**Stored items:**
'''

(* ===== verification/HTTPApi.v ===== *)
(** * The dataplane's HTTP API (internal/dataplane/http.go)

    The handler of one request: the routes, the decoding of a path and of a JSON body
    into a Service, and the calls of the engine.  A response carries the headers the
    code sets.  The texts of errors made by other packages are a parameter. *)
From S2P Require Import Prelude GoStrings GoSort NetIP GoURL GoJSON Provider IPAM Store Render ExternalIPs Engine FilePath.
Local Open Scope Z_scope.

Definition MethodGet : string := "GET".
Definition MethodPut : string := "PUT".
Definition MethodDelete : string := "DELETE".

Definition StatusOK : Z := 200.
Definition StatusBadRequest : Z := 400.
Definition StatusNotFound : Z := 404.
Definition StatusMethodNotAllowed : Z := 405.
Definition StatusInternalServerError : Z := 500.
Definition StatusServiceUnavailable : Z := 503.

(** ** Requests and responses *)

(** How the body of a request ends: at its end, at the limit of the reader, or with a
    failed read *)
Inductive stream_end : Type := EndEOF | EndTooLarge | EndFailed.

Record Request : Type := MkRequest {
  rqMethod : string;
  rqURL : URL;
  rqBody : list ascii;
  rqBodyEnd : stream_end;
}.

Record Response : Type := MkResponse {
  rsStatus : Z;
  rsHeader : list (string * string);
  rsBody : list ascii;
}.

Inductive RequestError : Type :=
| ErrPathShape
| ErrDecodeNamespace (segment : string)
| ErrDecodeName (segment : string)
| ErrPathEmpty
| ErrBodyTooLarge (limit : Z)
| ErrDecodeBody (body : list ascii)
| ErrNotOneObject
| ErrNamespaceMismatch
| ErrNameMismatch
| ErrServiceInvalid (e : ValidateError).

(** ** [writeJSON] and its callers *)
Definition nl : ascii := zb 10.

Definition writeJSON (statusCode : Z) (header : list (string * string)) (payload : json) : Response :=
  MkResponse statusCode (header ++ [("Content-Type", "application/json")]) (encode payload ++ [nl]).

(** [changedResponse] and [errorResponse] *)
Definition changedResponse (changed : bool) : json := JObj [(bytes "changed", JBool changed)].
Definition errorResponse (message : string) : json := JObj [(bytes "error", JStr (bytes message))].

Definition writeJSONError (statusCode : Z) (header : list (string * string)) (message : string) : Response :=
  writeJSON statusCode header (errorResponse message).

Definition writeMethodNotAllowed (methods : list string) : Response :=
  writeJSONError StatusMethodNotAllowed [("Allow", String.concat ", " methods)] "method not allowed".

(** ** The path *)
Definition serviceRefFromPath (requestPath : string) : result RequestError ServiceRef :=
  match Split (Trim requestPath slash) slash with
  | [services; seg1; seg2] =>
    if bool_decide (services ≠ "services") then Err ErrPathShape else
    match PathUnescape seg1 with
    | None => Err (ErrDecodeNamespace seg1)
    | Some namespace =>
      match PathUnescape seg2 with
      | None => Err (ErrDecodeName seg2)
      | Some name =>
        if bool_decide (namespace = "") || bool_decide (name = "") then Err ErrPathEmpty
        else Ok (MkRef namespace name)
      end
    end
  | _ => Err ErrPathShape
  end.

(** ** The body *)

(** The structs of [provider.Service] while they are decoded into: their slices keep
    what earlier values of the same key left behind. *)
Record PortState : Type := MkPortState {
  psName : string;
  psProtocol : string;
  psPort : Z;
  psTargetPort : string;
  psBackends : Slice BackendEndpoint;
}.

Record ServiceState : Type := MkServiceState {
  ssNamespace : string;
  ssName : string;
  ssLoadBalancerClass : string;
  ssExternalIP : string;
  ssPorts : Slice PortState;
}.

Definition port_of (p : PortState) : ServicePort :=
  MkPort (psName p) (psProtocol p) (psPort p) (psTargetPort p) (slice_elems (psBackends p)).

Definition service_of (s : ServiceState) : Service :=
  MkService (ssNamespace s) (ssName s) (ssLoadBalancerClass s) (ssExternalIP s) (port_of <$> slice_elems (ssPorts s)).

Definition zeroBackend : BackendEndpoint := MkBackend "" 0.
Definition zeroPort : PortState := MkPortState "" "" 0 "" slice_nil.
Definition zeroService : ServiceState := MkServiceState "" "" "" "" slice_nil.

(** The fields have no JSON names of their own: the names are those of the structs. *)
Definition backend_fields : fields_of BackendEndpoint :=
  [("Address", λ v b, x ← storeString v (beAddress b); Some (MkBackend x (bePort b)));
   ("Port", λ v b, x ← storeInt32 v (bePort b); Some (MkBackend (beAddress b) x))].

Definition storeBackend : json → BackendEndpoint → option BackendEndpoint := storeStruct true backend_fields.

'''

**Work required:**
Set every line down again exactly. Begin with the first line of the entries and finish with the line containing "a parameter. *)".

**Response to the task:**
(* ===== verification/HTTPApi.v ===== *)
(** * The dataplane's HTTP API (internal/dataplane/http.go)

    The handler of one request: the routes, the decoding of a path and of a JSON body
    into a Service, and the calls of the engine.  A response carries the headers the
    code sets.  The texts of errors made by other packages are a parameter. *)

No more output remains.